The empowerment of women and the creation of equality is the only known cure to poverty. In modernized countries, such as Sweden where feminism is not socially stigmatized; development occurs and is sustained. In countries where the subordination of women is tolerated, the opposite occurs, and instability and conflict are far more prevalent.
Recent legislation passed in the United States provokes inquiry as to where our nation stands in respect to equality. Despite seizing the House in 2010 on claims of creating jobs, the first and most frequent bills proposed by Republicans are designed to eliminate women’s freedoms. Attacks have been made on women’s health rights, such as closing clinics that provide cancer screenings and contraception. Cuts made to Medicare and Social Security will also disproportionately affect women.
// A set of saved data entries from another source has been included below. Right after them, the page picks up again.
(** A click on the button, by the outcome of the creation call. *)
Lemma click_button_step (s : state W) (A B : string)
    (r : result value) (w1 : W) :
  ready s -> widgets s = window A B ->
  create_new_project A B (world s) = (r, w1) ->
  globals (dispatch (UClick 5) s) = globals s
  /\ widgets (dispatch (UClick 5) s) = window A B
  /\ calls (trace (dispatch (UClick 5) s)) = calls (trace s) ++ [(A, B)]
  /\ world (dispatch (UClick 5) s) = w1
  /\ reported (dispatch (UClick 5) s)
     = match r with
       | Return _ | Raise (SystemExit _) => reported s
       | Raise e => reported s ++ [e]
       end
  /\ exit_status (dispatch (UClick 5) s)
     = match r with
       | Raise (SystemExit n) => Some n
       | _ => None
       end.
Proof.
  intros Hr Hw Ec.
  rewrite (click_window s A B 5 Hr Hw (ready_button s Hr)), Ec. simpl.
  destruct r as [v | []]; simpl;
    rewrite ?calls_snoc_click, ?(ready_alive s Hr); done.
Qed.

Lemma close_step (s : state W) (A B : string) :
  widgets s = window A B ->
  window_open (dispatch UClose s) = false
  /\ widgets (dispatch UClose s) = destroy <$> window A B.
Proof.
  intros Hw. unfold window_open. simpl. rewrite Hw.
  by destruct (exit_status s).
Qed.
(** * mutate.js: section parsing, patch application, validation, versioning

    A shallow embedding of [mutate.js] and the properties of its pipeline:
    [parseIntoSections], [applySectionChanges], [getCurrentVersion],
    [updateVersionString], [validate] and the orchestrator [main].

    JavaScript strings are sequences of UTF-16 code units; they are
    modelled as lists of code units, so that the list library applies to
    them.  File-system state is a finite map from paths to contents. *)

From Stdlib Require Import ZArith NArith String Ascii DecimalString.
From stdpp Require Import base option list gmap.

Local Open Scope N_scope.

(** ** Strings *)

Definition char16 : Type := N.
Definition jsstring : Type := list char16.

(** A source literal (ASCII only) as a JavaScript string. *)
Definition lit (s : string) : jsstring :=
  map N_of_ascii (list_ascii_of_string s).
Arguments lit s%_string.

Definition char_eqb (a b : char16) : bool := N.eqb a b.

(** [WhiteSpace] and [LineTerminator] code units: the class [\s] of a
    regular expression, which is also what [String.prototype.trim] strips. *)
Definition is_space (c : char16) : bool :=
  ((9 <=? c) && (c <=? 13)) || (c =? 32) || (c =? 160) || (c =? 5760)
  || ((8192 <=? c) && (c <=? 8202)) || (c =? 8232) || (c =? 8233)
  || (c =? 8239) || (c =? 8287) || (c =? 12288) || (c =? 65279).

(** Line terminators: what [.] refuses to match. *)
Definition is_line_terminator (c : char16) : bool :=
  (c =? 10) || (c =? 13) || (c =? 8232) || (c =? 8233).

(** [\d] *)
Definition is_digit (c : char16) : bool := (48 <=? c) && (c <=? 57).

(** [[\d.]] *)
Definition is_digit_or_dot (c : char16) : bool := is_digit c || (c =? 46).

Definition NL : char16 := 10.

(** Longest prefix whose code units satisfy [p], and the rest. *)
Fixpoint span (p : char16 -> bool) (s : jsstring) : jsstring * jsstring :=
  match s with
  | [] => ([], [])
  | c :: s' =>
      if p c then let '(a, b) := span p s' in (c :: a, b) else ([], s)
  end.

Definition skip_while (p : char16 -> bool) (s : jsstring) : jsstring :=
  snd (span p s).

(** [s] without the literal prefix [p], when it starts with it. *)
Fixpoint strip_prefix (p s : jsstring) : option jsstring :=
  match p, s with
  | [], _ => Some s
  | _ :: _, [] => None
  | a :: p', b :: s' => if char_eqb a b then strip_prefix p' s' else None
  end.

Definition starts_with (p s : jsstring) : bool :=
  match strip_prefix p s with Some _ => true | None => false end.

(** [s.includes(sub)] *)
Fixpoint includes (s sub : jsstring) : bool :=
  starts_with sub s
  || match s with [] => false | _ :: s' => includes s' sub end.

(** [s.trim()] *)
Definition trim (s : jsstring) : jsstring :=
  reverse (skip_while is_space (reverse (skip_while is_space s))).

Definition string_eqb (a b : jsstring) : bool := bool_decide (a = b).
Women’s reproductive rights are also besieged, with cuts to Planned Parenthood and legislation passing limiting access to abortions. With the passage of the “Let Women Die Bill” (HR 358), doctors with religious faith may refuse medical care to women who will die without treatment, so long as they cite merciful Jesus as the motivation for their apathetic cruelty.
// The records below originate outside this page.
Lemma protocol_app R a b after :
  protocol R a (match b with [] => after | e :: _ => Some e end) ->
  protocol R b after ->
  protocol R (a ++ b) after.
Proof.
  intros Ha Hb. induction a as [|e a IH]; [exact Hb|].
  cbn [app protocol] in *. destruct Ha as [He Ha]. split; [|apply IH; exact Ha].
  destruct a as [|e' a]; [|exact He]. cbn [app]. destruct b; exact He.
Qed.

Lemma protocol_split R tr after t1 e t2 :
  protocol R tr after -> tr = t1 ++ e :: t2 ->
  R e (match t2 with [] => after | e' :: _ => Some e' end).
Proof.
  intros H ->. induction t1 as [|x t1 IH]; cbn [app protocol] in H.
  - apply H.
  - apply IH, H.
Qed.

Lemma protocol_impl (R R' : Event -> option Event -> Prop) tr after :
  (forall e next, R e next -> R' e next) ->
  protocol R tr after -> protocol R' tr after.
Proof.
  intros HR. induction tr as [|e tr IH]; [trivial|].
  cbn [protocol]. intros [He Ht]. split; [apply HR, He|apply IH, Ht].
Qed.

(** ** The loop over the linked issues *)

Section Loop.

Context {W : Type}.
Variable client : LinearClient W.
Variable cfg : Config.t.
Variables releasedStateID comment : string.

Ltac run_step :=
  match goal with
  | |- context [GetIssueByIdentifier ?c ?i ?w] =>
      destruct (GetIssueByIdentifier c i w) as [[?|?] ?] eqn:?
  | |- context [UpdateIssueState ?c ?i ?s ?w] =>
      destruct (UpdateIssueState c i s w) as [[?|] ?] eqn:?
  | |- context [AddComment ?c ?i ?b ?w] =>
      destruct (AddComment c i b w) as [[?|] ?] eqn:?
  end.

Lemma process_issue_run updated commented errs issueID st :
  let r := process_issue client cfg releasedStateID comment
             (updated, commented, errs) issueID st in
  exists seg,
    trace (snd r) = trace st ++ seg
    /\ fst r = (ok_updates seg + updated, ok_comments seg + commented,
                errs ++ warnings_of issueID seg)
    /\ fetched_ids seg = [issueID]
    /\ fetch_or_end (head seg)
    /\ forall after, fetch_or_end after ->
         protocol (step_ok (updates_on cfg releasedStateID) releasedStateID
                     (comments_on cfg comment) comment) seg after.
Proof.
  unfold process_issue, bind, perform, ret, updates_on, comments_on.
  destruct (Config.UpdateLinkedIssues cfg && negb (String.eqb releasedStateID EmptyString));
    destruct (Config.AddReleaseComment cfg && negb (String.eqb comment EmptyString));
    repeat (run_step; cbn [fst snd world trace]);
    cbn [fst snd world trace];
    rewrite <- ?app_assoc; cbn [app];
    (eexists; split; [reflexivity|]);
    (split; [cbn [warnings_of ok_updates ok_comments Nat.add];
             rewrite <- ?app_assoc, ?app_nil_r; reflexivity|]);
    (split; [reflexivity|]); (split; [reflexivity|]);
    intros after Hafter; cbn [protocol step_ok]; eauto 10.
Qed.

Lemma process_issues_run issueIDs : forall updated commented errs st,
  let r := process_issues client cfg releasedStateID comment issueIDs
             (updated, commented, errs) st in
  exists tr,
    trace (snd r) = trace st ++ tr
    /\ fst r = (ok_updates tr + updated, ok_comments tr + commented,
                errs ++ warnings_of EmptyString tr)
    /\ fetched_ids tr = issueIDs
    /\ fetch_or_end (head tr)
    /\ protocol (step_ok (updates_on cfg releasedStateID) releasedStateID
                   (comments_on cfg comment) comment) tr None.
Proof.
  induction issueIDs as [|issueID issueIDs IH]; intros updated commented errs st r.
  - exists []. subst r. cbn. rewrite !app_nil_r. auto.
  - subst r. cbn [process_issues]. unfold bind.
    destruct (process_issue_run updated commented errs issueID st)
      as (seg & Htr & Hres & Hids & Hhead & Hprot).
    destruct (process_issue client cfg releasedStateID comment
                (updated, commented, errs) issueID st) as [[[u1 c1] errs1] st1].
    cbn [fst snd] in Htr, Hres. injection Hres as -> -> ->.
    cbv beta iota zeta.
    destruct (IH (ok_updates seg + updated) (ok_comments seg + commented)
                (errs ++ warnings_of issueID seg) st1)
      as (tr & Htr' & Hres' & Hids' & Hhead' & Hprot').
    exists (seg ++ tr). split; [|split; [|split; [|split]]].
    + rewrite Htr', Htr, <- app_assoc. reflexivity.
    + rewrite Hres', ok_updates_app, ok_comments_app.
      f_equal; [f_equal; lia|].
      rewrite <- app_assoc. f_equal.
      rewrite (warnings_of_app _ _ _ Hhead').
      f_equal. apply warnings_of_fetch_first. exact Hhead.
    + rewrite fetched_ids_app, Hids, Hids'. reflexivity.
    + destruct seg; [discriminate|exact Hhead].
    + apply protocol_app; [|exact Hprot'].
      apply Hprot. destruct tr; [exact I|exact Hhead'].
Qed.

End Loop.

(** ** processLinkedIssues as a whole *)

Section Reconciliation.
(** Of two bytes: U+00A0 (no-break space). *)
Definition is_whitespace2 (a b : ascii) : bool :=
  (nat_of_ascii a =? 194)%nat && (nat_of_ascii b =? 160)%nat.

(** Of three bytes: U+1680, U+2000 to U+200A, the line and paragraph
    separators U+2028 and U+2029, U+202F, U+205F, U+3000 and the byte order
    mark U+FEFF. *)
Definition is_whitespace3 (a b c : ascii) : bool :=
  let '(x, y, z) := (nat_of_ascii a, nat_of_ascii b, nat_of_ascii c) in
  ((x =? 225) && (y =? 154) && (z =? 128))%nat
  || ((x =? 226) && (y =? 128)
      && (((128 <=? z) && (z <=? 138)) || (z =? 168) || (z =? 169)
          || (z =? 175)))%nat
  || ((x =? 226) && (y =? 129) && (z =? 159))%nat
  || ((x =? 227) && (y =? 128) && (z =? 128))%nat
  || ((x =? 239) && (y =? 187) && (z =? 191))%nat.

(** Drops the white space a list of bytes starts with; read [backwards] the
    list is the reversed string, and so are the bytes of a character. *)
Fixpoint trim_from (backwards : bool) (cs : list ascii) : list ascii :=
  match cs with
  | a :: cs1 =>
      if is_whitespace a then trim_from backwards cs1
      else
        match cs1 with
        | b :: cs2 =>
            if (if backwards then is_whitespace2 b a else is_whitespace2 a b)
            then trim_from backwards cs2
            else
              match cs2 with
              | c :: cs3 =>
                  if (if backwards then is_whitespace3 c b a
                      else is_whitespace3 a b c)
                  then trim_from backwards cs3
                  else cs
              | [] => cs
              end
        | [] => cs
        end
  | [] => []
  end.

Definition trim_start (cs : list ascii) : list ascii := trim_from false cs.

Definition trim (cs : list ascii) : list ascii :=
  rev (trim_from true (rev (trim_start cs))).

(** The value of a digit in a base up to 16. *)
Definition digit_of (base : N) (c : ascii) : option N :=
  let n := N_of_ascii c in
  let d :=
    if (48 <=? n)%N && (n <=? 57)%N then Some (n - 48)%N
    else if (97 <=? n)%N && (n <=? 102)%N then Some (n - 87)%N
    else if (65 <=? n)%N && (n <=? 70)%N then Some (n - 55)%N
    else None in
  match d with
  | Some v => if (v <? base)%N then Some v else None
  | None => None
  end.

(** Reads the longest prefix of digits: the value accumulated, the number of
    digits read, and the rest of the input. *)
Fixpoint read_digits (base : N) (cs : list ascii) (acc : N) (count : nat)
  : N * nat * list ascii :=
  match cs with
  | c :: cs' =>
      match digit_of base c with
      | Some d => read_digits base cs' (acc * base + d)%N (S count)
      | None => (acc, count, cs)
      end
  | [] => (acc, count, [])
  end.

(** An optional sign: whether it is a minus, and the rest. *)
Definition read_sign (cs : list ascii) : bool * list ascii :=
  match cs with
  | "+"%char :: cs' => (false, cs')
  | "-"%char :: cs' => (true, cs')
  | _ => (false, cs)
  end.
Another bill, HR 212, has been introduced with the intentions of granting personhood to zygotes. Through this change, many forms of birth control will be banned as well as other medical procedures. It will also allow for the criminal prosecution of women who miscarry.
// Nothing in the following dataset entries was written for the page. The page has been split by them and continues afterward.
(** * Verification of the XAIGER backend (backends/aiger/xaiger.cc)

    A shallow embedding of the parts of [XAigerWriter] that the
    specification talks about: the variable-length delta encoding, the
    AIG builder ([mkgate], [bit2aig], the numbering and output phase of
    the constructor), the byte stream of [write_aiger], the output part of
    [write_map], the signal canonicalizer and the dependency orderer. *)

From Stdlib Require Import ZArith Lia String Ascii List.
From stdpp Require Import base gmap list strings countable.
Import ListNotations.

Open Scope Z_scope.

(** ** RTLIL bits *)

(** [RTLIL::State]. *)
Inductive State := S0 | S1 | Sx | Sz | Sa | Sm.

(** [RTLIL::SigBit]: either a constant or (wire, offset).  Wires are
    identified by an index into the module's wire list. *)
Inductive SigBit :=
| SBConst (s : State)
| SBWire (wire : nat) (offset : nat).

#[global] Instance State_eq_dec : EqDecision State.
Proof. solve_decision. Defined.
#[global] Instance SigBit_eq_dec : EqDecision SigBit.
Proof. solve_decision. Defined.

Definition State_to_nat (s : State) : nat :=
  match s with S0 => 0 | S1 => 1 | Sx => 2 | Sz => 3 | Sa => 4 | Sm => 5 end%nat.
Definition State_of_nat (n : nat) : State :=
  match n with 0 => S0 | 1 => S1 | 2 => Sx | 3 => Sz | 4 => Sa | _ => Sm end%nat.

#[global] Instance State_countable : Countable State.
Proof.
  refine (inj_countable' State_to_nat State_of_nat _).
  intros []; reflexivity.
Defined.

#[global] Instance SigBit_countable : Countable SigBit.
Proof.
  refine (inj_countable'
            (fun b => match b with
                      | SBConst s => inl s
                      | SBWire w o => inr (w, o) end)
            (fun x : State + (nat * nat) => match x with
                      | inl s => SBConst s
                      | inr (w, o) => SBWire w o end) _).
  intros []; reflexivity.
Defined.

(** ** Errors of the writer

    [log_assert] failures, [dict::at] on a missing key, the native
    stack running out in the recursion of [bit2aig] (modelled by a depth
    bound), [log_error], and a null pointer dereferenced. *)
Inductive xerr := AssertFail | AtMissing | RecursionDepth | LogError | NullDeref.

Inductive result (A : Type) :=
| Ok (a : A)
| Err (e : xerr).
Arguments Ok {A} a.
Arguments Err {A} e.

Definition bind {A B} (m : result A) (k : A -> result B) : result B :=
  match m with Ok a => k a | Err e => Err e end.

Notation "x <- m ;; k" := (bind m (fun x => k))
  (at level 100, m at next level, right associativity).

Definition log_assert (b : bool) : result unit :=
  if b then Ok tt else Err AssertFail.

(** [dict::at]. *)
Definition at_ {K V} `{Countable K} (m : gmap K V) (k : K) : result V :=
  match m !! k with Some v => Ok v | None => Err AtMissing end.

(** ** [aiger_encode] (lines 64-74)

    The argument is an [int]; every value the writer passes is in
    [0, 2^31).  The C loop shifts right by 7 each round, so on an [int]
    the body runs at most 4 times; [enc_loop] is given 5 rounds. *)
Fixpoint enc_loop (fuel : nat) (x : Z) : list Z :=
  match fuel with
  | O => [x]
  | S f =>
      if negb (Z.land x (Z.lnot 127) =? 0)
      then Z.lor (Z.land x 127) 128 :: enc_loop f (Z.shiftr x 7)
      else [x]
  end.

Definition aiger_encode (x : Z) : result (list Z) :=
  _ <- log_assert (0 <=? x) ;;
  Ok (enc_loop 5 x).

(** Modelled from the spec: the reader side of the binary AIGER delta
    encoding (the frontend that parses it is not part of this source):
    "7-bit little-group variable-length encoding (continuation bit = top
    bit of each byte)".  [decode_num] reads one number, low group first. *)
Fixpoint decode_num (bs : list Z) : option (Z * list Z) :=
  match bs with
  | [] => None
  | b :: rest =>
      if Z.testbit b 7 then
        match decode_num rest with
        | Some (v, r) => Some (Z.lor (Z.land b 127) (Z.shiftl v 7), r)
        | None => None
        end
      else Some (Z.land b 127, rest)
  end.

(** Modelled from the spec: decoding a whole delta stream, one number after
    the other until the bytes run out. *)
Fixpoint decode_all_fuel (fuel : nat) (bs : list Z) : option (list Z) :=
  match bs with
  | [] => Some []
  | _ =>
      match fuel with
      | O => None
      | S f =>
          match decode_num bs with
          | Some (v, r) =>
              match decode_all_fuel f r with
              | Some vs => Some (v :: vs)
              | None => None
              end
          | None => None
          end
      end
  end.

Definition decode_all (bs : list Z) : option (list Z) :=
  decode_all_fuel (length bs) bs.

(** The bytes [aiger_encode] writes for a list of numbers, in order. *)
Fixpoint encode_all (xs : list Z) : result (list Z) :=
  match xs with
  | [] => Ok []
  | x :: xs' => e <- aiger_encode x ;; r <- encode_all xs' ;; Ok (e ++ r)
  end.

(** ** The writer's tables and AIG state

    [tables] holds what the classifier (lines 146-576) leaves behind: the
    pools [input_bits] and [output_bits] in their sorted order, the
    relations, the box interface bits (only the bit of each tuple),
    the registers [ff_bits] with their mergeability class, in the order
    the [dict] is iterated, the arrival times as the bit patterns of the
    stored [float]s, the [init] values, and per box the numbers written to
    the [h] section. *)
Record box_info := {
  box_inputs : Z;
  box_outputs : Z;
  box_id : Z;
  (** [log_id(cell->name)] *)
  box_name : string
}.

Record tables := {
  input_bits : list SigBit;
  output_bits : list SigBit;
  not_map : gmap SigBit SigBit;
  and_map : gmap SigBit (SigBit * SigBit);
  alias_map : gmap SigBit SigBit;
  ci_bits : list SigBit;
  co_bits : list SigBit;
  ff_bits : list (SigBit * Z);
  arrival_times : gmap SigBit Z;
  init_map : gmap SigBit bool;
  (** bits of [ff_bits] whose wire's [\init] attribute is [S1] there *)
  ff_init_one : list SigBit;
  box_list : list box_info
}.

(** The counters and tables of the AIG under construction. *)
Record aigstate := {
  aig_m : Z; aig_i : Z; aig_l : Z; aig_o : Z; aig_a : Z;
  aig_gates : list (Z * Z);
  aig_outputs : list Z;
  aig_map : gmap SigBit Z;
  ordered_outputs : gmap SigBit Z
}.

Definition aigstate0 : aigstate :=
  {| aig_m := 0; aig_i := 0; aig_l := 0; aig_o := 0; aig_a := 0;
     aig_gates := []; aig_outputs := []; aig_map := ∅;
     ordered_outputs := ∅ |}.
Oppressing the heath rights of others prevents them from controlling and exercising their reproductive functions in a healthy manner of their choosing. Without the ability to access and exercise these rights, women are subordinated to a livestock lifestyle of reproduction.
Women are also losing career support in the United States. Cuts are being made to public sector jobs; 90% of elementary teachers and 95% of nurses are women. Day care and job training programs are also being defunded, further affecting American women’s opportunity to join the workforce and positively affect the economy.
Attacking the health and reproductive rights, job opportunities and educational aid of women prevents society from improving, because it negates equality and exacerbates instability.
Countries that do not encourage both genders to flourish face detrimental societal consequences, such as economic deterioration.
Afghanistan displays the fallout from unrestrained misogyny, as Sam Harris describes, “Afghan women have a 12% literacy rate and a life expectancy of 44 years. Afghanistan has nearly the highest maternal and infant mortality rates in the world. It also has one of the highest birthrates. Consequently, it is one of the best places on earth to watch women and infants die.”
Harris elaborates further on the connection, “And Afghanistan’s GDP is currently lower than the world’s average was in the year 1820. It is safe to say that the optional response to this dire situation-that is to say, the most moral response-is not to throw battery acid in the faces of little girls for the crime of learning to read.” The attacks described occurred recently and are not limited to these methods.
The discrimination examined by Harris may be more extreme in Islamic countries lacking modernization, but the misogynistic beliefs that provoke these behaviors are not limited to third-world nations alone.
Perhaps it is not the best decision to share ideological similarities and behaviors with countries whose economic and social situations we do not envy, nor wish for our own nation to mimic.
Only freedom and equality will improve and preserve the future, because no country can move forward if more than half of its population is held back.